This special event for National Poetry Month highlights new work by several authors who are members of the Athenaeum or North Shore residents — the poetry of your talented neighbors. We are very pleased to announce that Liana Galvin, Salem’s first Youth Poet Laureate, will be one of the featured writers. Most authors will have copies of their books will be available for purchase too!
Check back here for updates to the line-up!
Bonnie Bishop is a poet, social activist and educator who taught high school in Somerville for more than thirty years. She has been a member of the long running Every Other Thursday Poets workshop for decades. Patience is her fourth poetry collection. She lives in Nahant with her husband, Con Squires, and two orange tom cats. In these stormy times, she relies on poetry, music, friendship, and activism to keep her afloat.

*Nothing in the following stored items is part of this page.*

(** ** The outline at a constant radius *)

(** The tracer of spec 4.4 with the radius update (step a) left out: every
    point is projected at the one radius [radius], and no pressure is
    read.  It is written on the list of samples rather than on indices,
    with the caps as maps over [tenths] and [quarters]; the gates are the
    ones of the source.  It is the reference [getStrokeOutlinePoints] is
    compared with when pressure modulation is off. *)
Module Plain.
Record state : Type := mk {
  leftPts : list Vec;
  rightPts : list Vec;
  tl : Vec;
  tr : Vec;
  pa : R;
  short : bool
}.
End Plain.

Section ConstantRadius.

Variables (radius size smoothing : R).
Variable origin : Vec.     (* the position of the first sample *)

(** A sharp corner gets a fan on both ribs; any other sample gets at
    most one point per rib, between the test point and the candidate. *)
Definition plainCorner (cur next : StrokePoint) (s : Plain.state)
  : Plain.state :=
  let absDelta := Rabs (getAngleDelta (ptAngle next) (ptAngle cur)) in
  if gtR absDelta SHARP then
    let fanL := map (fun t => projectPoint (pos cur)
                                (Plain.pa s - TAU + t * - PI) radius)
                    quarters in
    let fanR := map (fun t => projectPoint (pos cur)
                                (Plain.pa s + TAU + t * PI) radius)
                    quarters in
    Plain.mk (Plain.leftPts s ++ fanL) (Plain.rightPts s ++ fanR)
             (last fanL (Plain.tl s)) (last fanR (Plain.tr s))
             (Plain.pa s) (Plain.short s)
  else
    let candL := projectPoint (pos cur) (ptAngle cur - TAU) radius in
    let candR := projectPoint (pos cur) (ptAngle cur + TAU) radius in
    let emitL := gtR absDelta DULL
                 || gtR (getDistance candL (Plain.tl s)) (size * smoothing) in
    let emitR := gtR absDelta DULL
                 || gtR (getDistance candR (Plain.tr s)) (size * smoothing) in
    Plain.mk
      (if emitL then Plain.leftPts s ++ [getPointBetween (Plain.tl s) candL]
       else Plain.leftPts s)
      (if emitR then Plain.rightPts s ++ [getPointBetween (Plain.tr s) candR]
       else Plain.rightPts s)
      (if emitL then candL else Plain.tl s)
      (if emitR then candR else Plain.tr s)
      (ptAngle cur) (Plain.short s).

Definition plainSample (cur next : StrokePoint) (s : Plain.state)
  : Plain.state :=
  if Plain.short s then
    if ltR (ptLength cur) (size / 4) then s
    else
      let cap := map (fun t => projectPoint origin
                                 (ptAngle cur + TAU - t * PI) radius)
                     tenths in
      let q := projectPoint origin (ptAngle cur + TAU) radius in
      plainCorner cur next
        (Plain.mk (Plain.leftPts s ++ cap) (Plain.rightPts s ++ [q])
                  (last cap (Plain.tl s)) q (Plain.pa s) false)
  else plainCorner cur next s.

(** The interior samples: every sample of [l] that has a successor. *)
Fixpoint plainLoop (l : list StrokePoint) (s : Plain.state) : Plain.state :=
  match l with
  | [] => s
  | cur :: l' =>
      match l' with
      | [] => s
      | next :: _ => plainLoop l' (plainSample cur next s)
      end
  end.

End ConstantRadius.

Definition outlineAtRadius (radius size smoothing : R)
    (first : StrokePoint) (rest : list StrokePoint) : list Vec :=
  let lastPoint := last rest first in
  let dot :=
    let angle := getAngle (pos first) (pos lastPoint) in
    map (fun t => projectPoint (pos first) (angle + PI + TAU - t * PI) radius)
        tenths ++
    map (fun t => projectPoint (pos lastPoint) (angle + TAU - t * PI) radius)
        tenths in
  match rest with
  | [] => dot
  | _ :: _ =>
      if leR (ptLength lastPoint) (size / 4) then dot
      else
        let s := plainLoop radius size smoothing (pos first) rest
                   (Plain.mk [] [] (pos first) (pos first) (ptAngle first) true) in
        let endCap :=
          map (fun t => projectPoint (pos lastPoint)
                          (ptAngle lastPoint + TAU + t * PI) radius) tenths in
        Plain.leftPts s ++ rev (Plain.rightPts s ++ endCap)
  end.

(** What the reference sees of the state of the tracer. *)
Definition erase (s : Tracer.state) : Plain.state :=
  Plain.mk (Tracer.leftPts s) (Tracer.rightPts s) (Tracer.tl s) (Tracer.tr s)
           (Tracer.pa s) (Tracer.short s).

(** ** The loop up to a sample *)

Section Turns.

Variables (size thinning smoothing : R).
Variable simulatePressure : bool.
Variable easing : R -> R.
Variable points : list StrokePoint.

(** The first [n] turns of the loop of [getStrokeOutlinePoints] from the
    index [i] on (all of them when the loop ends before): the state in
    which the loop reaches the sample [i + n]. *)
Fixpoint traceTurns (n : nat) (i : Z) (s : Tracer.state)
  : outcome Tracer.state :=
  match n with
  | O => Ok s
  | S n' =>
      if (i <? Z.of_nat (length points) - 1)%Z then
        let next := index points (i + 1) in
        cur <- defined (index points i) ;;
        s <- traceSample size thinning smoothing simulatePressure easing
                         points cur next s ;;
        traceTurns n' (i + 1)%Z s
      else Ok s
  end.

End Turns.

(** The ribs of [s] begin with [leftRib] and [rightRib]. *)
Definition ribsExtend (leftRib rightRib : list Vec) (s : Tracer.state) : Prop :=
  (exists later, Tracer.leftPts s = leftRib ++ later) /\
  (exists later, Tracer.rightPts s = rightRib ++ later).

(** ** Sample strokes *)

(** The single point (0, 0, 0.5), annotated. *)
Definition dotSample : StrokePoint := mkPoint 0 0 0.5 0 0 0.

(** A stroke that turns back before it is a quarter of [size] long: the
    samples (0, 0), (1, 0), (-5, 0) as the resampler annotates them. *)
Definition turnBack : list StrokePoint :=
  [mkPoint 0 0 0.5 0 0 0; mkPoint 1 0 0.5 PI 1 1; mkPoint (-5) 0 0.5 0 6 7].

(** The same stroke as the caller gives it. *)
Definition rawTurnBack : list RawPoint :=
  [ArrayPoint 0 0 None; ArrayPoint 1 0 None; ArrayPoint (-5) 0 None].

(** A stroke that turns back when it is half of [size] long: the samples
    (0, 0), (4, 0), (0, 0) as the resampler annotates them, and as the
    caller gives them. *)
Definition turnAtFour : list StrokePoint :=
  [mkPoint 0 0 0.5 0 0 0; mkPoint 4 0 0.5 PI 4 4; mkPoint 0 0 0.5 0 4 8].

Definition rawTurnAtFour : list RawPoint :=
  [ArrayPoint 0 0 None; ArrayPoint 4 0 None; ArrayPoint 0 0 None].

(** * Further notions *)

(** ** The radius function and the resampler *)

(** The pressure the normalizer gives a point. *)
Definition rawPressure (p : RawPoint) : R :=
  match p with
  | ArrayPoint _ _ pressure => default 0.5 pressure
  | ObjectPoint _ _ pressure => default 0.5 pressure
  end.

(** A function that does not decrease on the interval from 0 to 1. *)
Definition monotoneOnUnit (f : R -> R) : Prop :=
  forall a b : R, 0 <= a -> a <= b -> b <= 1 -> f a <= f b.


Definition shiftRaw (dx dy : R) (p : RawPoint) : RawPoint :=
  match p with
  | ArrayPoint x y pressure => ArrayPoint (x + dx) (y + dy) pressure
  | ObjectPoint x y pressure => ObjectPoint (x + dx) (y + dy) pressure
  end.

Definition shiftPoint (dx dy : R) (p : StrokePoint) : StrokePoint :=
  mkPoint (ptX p + dx) (ptY p + dy) (ptPressure p) (ptAngle p)
          (ptDistance p) (ptLength p).

(** The sum of a list of numbers. *)
Definition sumR (l : list R) : R := fold_right Rplus 0 l.

(** A position inside the rectangle [xlo, xhi] x [ylo, yhi] widened by
    [margin] on every side. *)
Definition inBox (xlo xhi ylo yhi margin : R) (q : Vec) : Prop :=
  xlo - margin <= fst q <= xhi + margin /\
  ylo - margin <= snd q <= yhi + margin.

Definition shiftSample (dx dy : R) (c : Sample) : Sample :=
  mkSample (sampleX c + dx) (sampleY c + dy) (samplePressure c).

(** ** The tracer *)

(** The variables of the tracer as [getStrokeOutlinePoints] sets them
    before its loop. *)
Definition startState (size : R) (first : StrokePoint) : Tracer.state :=
  Tracer.mk [] [] (pos first) (pos first) (pos first) (pos first)
            (ptAngle first) 0 (size / 2) true.

(** The two sweeps of a dot and the sweep of the end cap. *)
Definition dotOutline (first lastPoint : StrokePoint) (radius : R) : list Vec :=
  let angle := getAngle (pos first) (pos lastPoint) in
  map (fun t => projectPoint (pos first) (angle + PI + TAU - t * PI) radius)
      tenths ++
  map (fun t => projectPoint (pos lastPoint) (angle + TAU - t * PI) radius)
      tenths.

Definition endCap (lastPoint : StrokePoint) (radius : R) : list Vec :=
  map (fun t => projectPoint (pos lastPoint)
                  (ptAngle lastPoint + TAU + t * PI) radius) tenths.

(** A function applied to the value a call returns. *)
Definition outcomeMap {A B : Type} (f : A -> B) (o : outcome A) : outcome B :=
  match o with
  | Ok a => Ok (f a)
  | TypeError => TypeError
  | OutOfFuel => OutOfFuel
  | UnionError => UnionError
  end.


(** The ribs and the test points are within [size / 2] of the rectangle
    [xlo, xhi] x [ylo, yhi], and the radius is between 0 and [size / 2]. *)
Definition nearState (xlo xhi ylo yhi size : R) (s : Tracer.state) : Prop :=
  Forall (inBox xlo xhi ylo yhi (size / 2)) (Tracer.leftPts s) /\
  Forall (inBox xlo xhi ylo yhi (size / 2)) (Tracer.rightPts s) /\
  inBox xlo xhi ylo yhi (size / 2) (Tracer.tl s) /\
  inBox xlo xhi ylo yhi (size / 2) (Tracer.tr s) /\
  0 <= Tracer.r s <= size / 2.

(** Two annotated points that differ at most in their pressure. *)
Definition samePath (p q : StrokePoint) : Prop :=
  ptX p = ptX q /\ ptY p = ptY q /\ ptAngle p = ptAngle q /\
  ptDistance p = ptDistance q /\ ptLength p = ptLength q.

(** * The example application (state.ts): from outline to path *)

(** ** getSvgPathFromStroke *)

(** An element of the array [d]: a command letter or a number. *)
Inductive PathItem : Type :=
| Command (letter : String.string)
| Number (value : R).
(** Nothing points to an object that is not allocated. *)
Lemma unreferenced_fresh h pp :
  consistent h → pools h !! pp = None → references h pp = 0.
Proof.
  intros Hc Hpp. unfold references.
  rewrite !count_nothing; [done|..].
  - intros b o Hb Hpool.
    destruct (buffer_pool_live h Hc b o pp Hb Hpool) as [? ?]. congruence.
  - intros r x Hr [Hkind Hdata].
    destruct (handle_pool_live h Hc r x Hr Hkind) as (pp' & Hdata' & [? ?]).
    congruence.
Qed.

Lemma consistent_pool_added h pp r a sz id s :
  consistent h → pools h !! pp = None → resources h !! r = None →
  mappings h !! a = None →
  consistent
    (Heap (<[pp := Wl_shm_pool (Some r) 1 a sz]> (pools h)) (buffers h)
       (<[r := Wl_resource wl_shm_pool_interface id (Some shm_pool_interface)
                 (Some pp) (Some Destroy_pool)]> (resources h))
       (<[a := sz]> (mappings h)) s).
Proof.
  intros Hc Hpp Hr Ha.
  pose proof (unreferenced_fresh h pp Hc Hpp) as Hzero.
  destruct Hc as [Hcount Hmapped Hregions Hbp Hhp Hhb Htab].
  constructor; simpl.
  - intros pp0 p0 Hp0. unfold references in *. simpl.
    rewrite count_insert_fresh by done.
    destruct (decide (pp0 = pp)) as [->|Hne].
    + rewrite lookup_insert_eq in Hp0. simplify_eq. simpl.
      rewrite decide_True by done. unfold INT32_MAX. lia.
    + rewrite lookup_insert_ne in Hp0 by done.
      rewrite decide_False by (intros [_ ?]; simpl in *; congruence).
      by apply Hcount.
  - intros pp0 p0 Hp0. destruct (decide (pp0 = pp)) as [->|Hne].
    + rewrite lookup_insert_eq in Hp0. simplify_eq. simpl. by rewrite lookup_insert_eq.
    + rewrite lookup_insert_ne in Hp0 by done.
      pose proof (Hmapped _ _ Hp0). rewrite lookup_insert_ne; [done|congruence].
  - intros pp0 pp1 p0 p1 Hp0 Hp1 Hsame.
    destruct (decide (pp0 = pp)) as [->|Hne0], (decide (pp1 = pp)) as [->|Hne1];
      [done|..]; simplify_map_eq.
    + pose proof (Hmapped _ _ Hp1). congruence.
    + pose proof (Hmapped _ _ Hp0). congruence.
    + eauto.
  - intros b o pp0 Hb Hpool. rewrite lookup_insert_is_Some'. eauto.
  - intros r0 x0 Hr0 Hkind. destruct (decide (r0 = r)) as [->|Hne]; simplify_map_eq.
    + eexists. split; [done|]. by rewrite lookup_insert_eq.
    + destruct (Hhp _ _ Hr0 Hkind) as (pp0 & ? & ?). exists pp0. split; [done|].
      rewrite lookup_insert_is_Some'. eauto.
  - intros r0 x0 Hr0 Hkind. destruct (decide (r0 = r)) as [->|Hne]; simplify_map_eq.
    eauto.
  - intros r0 x0 Hr0. destruct (decide (r0 = r)) as [->|Hne]; simplify_map_eq;
      [by split|eauto].
Qed.

Lemma consistent_buffer_added h b r id hdr extra pp p :
  consistent h → buffers h !! b = None → resources h !! r = None →
  pools h !! pp = Some p → refcount p < INT32_MAX → pool hdr = Some pp →
  consistent
    (with_buffer b r id hdr extra
       (set_pools <[pp := set_refcount (refcount p + 1) p]> h)).
Proof.
  intros Hc Hb Hr Hp Hroom Hpool.
  destruct Hc as [Hcount Hmapped Hregions Hbp Hhp Hhb Htab].
  constructor; simpl.
  - intros pp0 p0 Hp0. unfold references in *. simpl.
    rewrite !count_insert_fresh by done.
    rewrite (decide_False (P := is_pool_handle pp0 _)) by by intros [? _].
    destruct (decide (pp0 = pp)) as [->|Hne].
    + rewrite lookup_insert_eq in Hp0. simplify_eq. simpl.
      rewrite decide_True by done.
      destruct (Hcount _ _ Hp) as [Hrc ?]. rewrite Hrc in *.
      unfold INT32_MAX in *. lia.
    + rewrite lookup_insert_ne in Hp0 by done.
      rewrite decide_False by (unfold is_pool_buffer; simpl; congruence).
      by apply Hcount.
  - intros pp0 p0 Hp0. destruct (decide (pp0 = pp)) as [->|Hne]; simplify_map_eq; eauto.
  - intros pp0 pp1 p0 p1 Hp0 Hp1 Hsame.
    destruct (decide (pp0 = pp)) as [->|Hne0], (decide (pp1 = pp)) as [->|Hne1];
      [done|..]; simplify_map_eq; eauto.
  - intros b0 o0 pp0 Hb0 Hpool0. rewrite lookup_insert_is_Some'.
    destruct (decide (b0 = b)) as [->|Hne]; simplify_map_eq; [by left|eauto].
  - intros r0 x0 Hr0 Hkind. destruct (decide (r0 = r)) as [->|Hne]; simplify_map_eq.
    destruct (Hhp _ _ Hr0 Hkind) as (pp0 & ? & ?). exists pp0. split; [done|].
    rewrite lookup_insert_is_Some'. eauto.
  - intros r0 x0 Hr0 Hkind. destruct (decide (r0 = r)) as [->|Hne]; simplify_map_eq.
    + eexists _, _. by rewrite lookup_insert_eq.
    + destruct (Hhb _ _ Hr0 Hkind) as (b0 & o0 & ? & Hb0 & ?). exists b0, o0.
      split; [done|]. split; [|done]. rewrite lookup_insert_ne; [done|congruence].
  - intros r0 x0 Hr0. destruct (decide (r0 = r)) as [->|Hne]; simplify_map_eq;
      [by split|eauto].
Qed.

Liana Galvan is Salem’s first youth poet laureate who goes to Salem High. She enjoys music, literature, and activism. She is thankful for God, her family, and friends, for their support throughout the years. She enjoys sharing others’ works as well: feel free to reach out to her Instagram, salemyouthpoet, to see your works republished for her Salem 400 Creative Works challenge!
Kali Lightfoot, is a queer poet. Her poems in journals and anthologies, have been nominated for Pushcart prizes and Best of the Net. Before retirement she worked as Executive Director of the National Resource Center for Osher Lifelong Learning Institutes. Her first book, Pelted by Flowers (CavanKerry Press) was chosen a “Must Read” by the Massachusetts Center for the Book. Second book, Big Band Night at the Good Life Bar, is available from Moon Pie Press.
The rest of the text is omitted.